Records for this exercise -
#####
(** The message that is sent for an operation: the request itself, or a poll
    of the request that the daemon has stored. *)
Definition wire_message (o : Operation) (id : string) : Message :=
  let message :=
    if empty o.(op_remote_id) then o.(op_message)
    else <["request_id" := o.(op_remote_id)]> (<["method" := "result"]> ∅) in
  <["id" := id]> (<["v" := "1"]> message).

Definition Queue (id : Z) : C () :=
  lock;;
  o ← getO id;
  if o.(op_done) || o.(op_detached) then mret ()
  else
    s ← getS;
    let wid := to_string s.(next_wire_) in
    modS (set_next_wire_ (s.(next_wire_) + 1));;
    match Encode (wire_message o wid) with
    | None => Complete id CONSENT_ERROR_INVALID_PARAMETER ∅
    | Some frame =>
        if s.(output_bytes_) + size frame >? kMaxOutputBytes then Complete id CONSENT_ERROR_BUSY ∅
        else
          modS (λ s, set_exchanged (<[wid := (id, wire_message o wid, None)]> s.(exchanged)) s);;
          modS (λ s, set_wire_ (<[wid := id]> s.(wire_))
                 (set_output_bytes_ (s.(output_bytes_) + size frame)
                    (set_output_ (s.(output_) ++ [mkOutput frame 0 id]) s)));;
          updO id (set_op_inflight true)
    end.

Definition Invalidate (message : Message) : C () :=
  lock;;
  (if eqs (Get message "profile_authority") "1" then modS (set_profile_authority_ true) else mret ());;
  let epoch := Get message "epoch" in
  let revision := MsgNumber message "revision" (-1) in
  modS (λ s, set_synced_ (negb (empty epoch) && (revision >=? 0))
               (set_revision_ revision (set_epoch_ epoch (set_cache_ ∅ s)))).

(** The synchronization part of [Receive], under the mutex. *)
Definition synchronize (message : Message) : C () :=
  (if eqs (Get message "profile_authority") "1"
   then modS (λ s, set_profile_authority_ true (set_cache_ ∅ s)) else mret ());;
  let epoch := Get message "epoch" in
  let revision := MsgNumber message "revision" (-1) in
  s ← getS;
  if empty epoch || (revision <? 0) || (negb (empty s.(epoch_)) && negb (eqs epoch s.(epoch_))) ||
     (eqs epoch s.(epoch_) && (revision <? s.(revision_)))
  then modS (λ s, set_synced_ false (set_cache_ ∅ s))
  else
    (if revision =? s.(revision_) then mret () else modS (set_cache_ ∅));;
    modS (λ s, set_synced_ true (set_revision_ revision (set_epoch_ epoch s))).

(** The reply may be kept as a decision. *)
Definition cacheable (o : Operation) (status : Z) (message : Message) (authority : bool) : bool :=
  (status =? 0) && eqs (Get o.(op_message) "method") "request" &&
  negb (has o.(op_message) "approval_version") && eqs (Get message "decision") "ALLOWED" &&
  negb authority && eqs (Get message "cacheable") "1" &&
  (empty (Get o.(op_message) "session") ||
   (eqs (Get message "session") (Get o.(op_message) "session") &&
    negb (empty (Get o.(op_message) "generation")) &&
    eqs (Get message "generation") (Get o.(op_message) "generation"))).
Lemma inv_ops_finish s id o o' :
  inv_ops s → s.(heap) !! id = Some o → o.(op_done) = false → o.(op_detached) = false →
  o'.(op_done) = true → o'.(op_detached) = false → io_op o' = io_op o →
  o'.(op_callback) = o.(op_callback) → (certain o'.(op_status) → o.(op_sent) = true → o.(op_accepted) = true) →
  inv_ops (finish id o' s).
Proof.
  intros Hi Ho Hdone Hdet Hdone' Hdet' Hio Hcb Hout. unfold io_op in Hio.
  injection Hio as Hm Has Hse Hac Hin Had Hde Hnp Hri.
  pose proof (io_ops _ Hi _ _ Ho) as Hop. pose proof (oo_registered _ _ _ Hop Hdone Hdet) as Hreg.
  destruct (oo_pending _ _ _ Hop Hreg) as [_ Hp].
  assert (Hnd : id ∉ delivered_ids s).
  { intros Hx. destruct (proj2 (io_delivered _ Hi) _ Hx). done. }
  assert (Hnr : id ∉ returned_ids s).
  { intros Hx. destruct (proj2 (io_returned _ Hi) _ Hx) as (x & Hx' & _ & ?). congruence. }
  assert (Hother : ∀ j, j ≠ id → agree s (finish id o' s) j).
  { intros j Hne. unfold finish. destruct (op_asynchronous o'); constructor; simpl;
      unfold returned_ids, delivered_ids; simpl; try done; set_solver +Hne. }
  assert (Hl : ∀ j x, s.(heap) !! j = Some x → x.(op_done) = true ∨ x.(op_detached) = true →
    j ≠ id ∧ (finish id o' s).(heap) !! j = Some x).
  { intros j x Hx Hd. assert (j ≠ id) by (intros ->; destruct Hd; congruence). split; [done|].
    unfold finish. destruct (op_asynchronous o'); simpl; by rewrite lookup_insert_ne. }
  assert (Hh : (finish id o' s).(heap) = <[id := o']> s.(heap))
    by (unfold finish; by destruct (op_asynchronous o')).
  assert (Hsub : (finish id o' s).(operations_) ⊆ s.(operations_))
    by (unfold finish; destruct (op_asynchronous o'); set_solver +).
  constructor.
  - rewrite Hh. intros j x [[<- <-]|[Hne Hx]]%lookup_insert_Some.
    + constructor; rewrite ?Has, ?Hdone', ?Hdet', ?Hcb, ?Had, ?Hde, ?Hnp, ?Hse, ?Hac; try done.
      * unfold finish. destruct (op_asynchronous o'); apply Hop.
      * apply Hop.
      * unfold finish. rewrite Has. destruct (op_asynchronous o); [|set_solver +].
        intros _. split; [done|]. split_and!; [tauto..|set_solver +].
      * intros Hs. destruct (oo_sync _ _ _ Hop Hs) as (? & _ & ?). unfold finish. by rewrite Has, Hs.
      * intros Hs. unfold finish. rewrite Has, Hs. intros _ Hn. by destruct Hn.
    + apply op_ok_agree with s; [by apply Hother|by apply Hi].
  - intros j Hj%Hsub. rewrite Hh. destruct (io_known _ Hi _ Hj). destruct (decide (j = id)) as [->|];
      [rewrite lookup_insert_eq|rewrite lookup_insert_ne]; eauto.
  - intros j Hj. assert (Hj' : j ∈ s.(sources_)) by (revert Hj; unfold finish; by destruct (op_asynchronous o')).
    destruct (io_sources _ Hi _ Hj') as (Hin' & x & Hx & Hxa). rewrite Hh.
    destruct (decide (j = id)) as [->|Hne]; [rewrite lookup_insert_eq|rewrite lookup_insert_ne by done].
    + assert (op_asynchronous o' = true) as E by congruence. unfold finish. rewrite E. eauto.
    + split; [by apply Hother|eauto].
  - intros j Hj. destruct (decide (j = id)) as [->|Hne].
    + exists o'. rewrite Hh, lookup_insert_eq. revert Hj. unfold finish. rewrite Has.
      destruct (op_asynchronous o) eqn:E; simpl; [auto 6|]. intros Hj.
      destruct (io_attached _ Hi _ Hj) as (x & Hx & ? & _). congruence.
    + assert (Hj' : j ∈ s.(attached)) by (revert Hj; unfold finish; destruct (op_asynchronous o'); set_solver +Hne).
      destruct (io_attached _ Hi _ Hj') as (x & Hx & ? & ? & Hin'). exists x.
      rewrite Hh, lookup_insert_ne by done. rewrite (ag_ops _ _ _ (Hother j Hne)). done.
  - intros j Hj. destruct (io_doomed _ Hi j) as (x & Hx & ?); [revert Hj; unfold finish; by destruct (op_asynchronous o')|].
    exists x. split; [|done]. apply Hl; auto.
  - intros j Hj. destruct (io_waiting _ Hi j) as (? & x & Hx & ?); [revert Hj; unfold finish; by destruct (op_asynchronous o')|].
    split; [unfold finish; by destruct (op_asynchronous o')|]. rewrite Hh.
    destruct (decide (j = id)) as [->|Hne]; [rewrite lookup_insert_eq|rewrite lookup_insert_ne by done]; eauto.
    exists o'. split; [done|congruence].
  - destruct (io_returned _ Hi) as [? Hr]. unfold returned_ids in *.
    replace (returned (finish id o' s)) with (returned s) by (unfold finish; by destruct (op_asynchronous o')).
    split; [done|]. intros j Hj. destruct (Hr _ Hj) as (x & Hx & ? & ?). exists x.
    split; [apply Hl; auto|done].
  - destruct (io_delivered _ Hi) as [? Hr]. unfold delivered_ids in *.
    replace (delivered (finish id o' s)) with (delivered s) by (unfold finish; by destruct (op_asynchronous o')).
    split; [done|]. intros j Hj. destruct (Hr _ Hj) as (Hno & x & Hx & ? & ? & ? & ?).
    split; [intros []%Hsub%Hno|]. exists x. split; [apply Hl; auto|done].
  - intros Hc. pose proof (io_closed _ Hi). assert (s.(closed_) = true) by (revert Hc; unfold finish; by destruct (op_asynchronous o')).
    set_solver.
  - etrans; [by apply subseteq_size|apply Hi].
  - pose proof (io_next _ Hi). unfold finish. by destruct (op_asynchronous o').
Qed.

Lemma uncertain : ¬ certain CONSENT_ERROR_OUTCOME_UNKNOWN.
Proof.
  pose proof module_errors. unfold certain, CONSENT_ERROR_OUTCOME_UNKNOWN, CONSENT_ERROR_TIMEOUT,
    CONSENT_ERROR_DISCONNECTED, ETIMEDOUT, ENOTCONN. lia.
Qed.

(** A rely step that leaves the operations but for one, which may end. *)
Lemma rely_replace s s' id o o' :
  s.(heap) !! id = Some o → s'.(heap) = <[id := o']> s.(heap) → io_op o' = io_op o →
  (o.(op_done) = true → o'.(op_done) = true) → (o.(op_detached) = true → o'.(op_detached) = true) →
  io_view s' = io_view s → (s.(wake) = true → s'.(wake) = true) → s'.(stopping_) = s.(stopping_) →
  s'.(closed_) = s.(closed_) → s'.(cache_) = s.(cache_) → (s.(tick) ≤ s'.(tick))%nat → rely s s'.
Proof.
  intros Ho Hh Hio Hdone Hdet Hv Hw Hst Hc Hca Ht. constructor; rewrite ?Hst, ?Hc, ?Hca; try done.
  - intros j x Hx. rewrite Hh. destruct (decide (j = id)) as [->|Hne].
    + exists o'. rewrite lookup_insert_eq. replace x with o by congruence. done.
    + exists x. rewrite lookup_insert_ne by done. auto.
  - intros j (x & Hx & Hd1 & Hd2). left. rewrite Hh in Hx.
    apply lookup_insert_Some in Hx as [[<- <-]|[? ?]]; [|by exists x].
    exists o. split_and!; [done|apply not_true_is_false; intros ?%Hdone; congruence|].
    apply not_true_is_false. intros ?%Hdet. congruence.
  - auto.
  - eauto.
Qed.

Lemma inv_ops_return s id o r :
  inv_ops s → s.(heap) !! id = Some o → o.(op_done) = true → id ∈ s.(waiting) → r.1.1 = id →
  inv_ops (set_waiting (s.(waiting) ∖ {[id]}) (set_returned (s.(returned) ++ [r]) s)).
Proof.
  intros Hi Ho Hdone Hw Hr.
  set (s' := set_waiting _ _).
  assert (Hret : returned_ids s' = returned_ids s ++ [id])
    by (unfold returned_ids, s'; simpl; by rewrite fmap_app, <- Hr).
  destruct (io_waiting _ Hi _ Hw) as (Hnr & x & Hx & Hxa). replace x with o in * by congruence. clear x Hx.
  pose proof Hi as []. constructor; simpl; try done.
  - intros j y Hy. apply op_ok_agree with s; [|auto].
    constructor; simpl; rewrite ?Hret, ?elem_of_app, ?list_elem_of_singleton; try done.
    rewrite elem_of_difference, elem_of_singleton. destruct (decide (j = id)); tauto.
  - rewrite Hret. intros j [Hj Hne]%elem_of_difference. destruct (io_waiting0 _ Hj).
    split; [set_solver|done].
  - rewrite Hret. destruct io_returned0 as [Hnd Hin]. split.
    + apply NoDup_app. split_and!; [done|set_solver|apply NoDup_singleton].
    + intros j. rewrite elem_of_app, list_elem_of_singleton. intros [Hj| ->]; [auto|eauto].
Qed.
#####
Task - Could you return exactly the lines above from the line with "pose proof module_errors." to the line with "io_view s' = io_view", both included, and nothing else?

Exercise response -
  pose proof module_errors. unfold certain, CONSENT_ERROR_OUTCOME_UNKNOWN, CONSENT_ERROR_TIMEOUT,
    CONSENT_ERROR_DISCONNECTED, ETIMEDOUT, ENOTCONN. lia.
Qed.

(** A rely step that leaves the operations but for one, which may end. *)
Lemma rely_replace s s' id o o' :
  s.(heap) !! id = Some o → s'.(heap) = <[id := o']> s.(heap) → io_op o' = io_op o →
  (o.(op_done) = true → o'.(op_done) = true) → (o.(op_detached) = true → o'.(op_detached) = true) →
  io_view s' = io_view s → (s.(wake) = true → s'.(wake) = true) → s'.(stopping_) = s.(stopping_) →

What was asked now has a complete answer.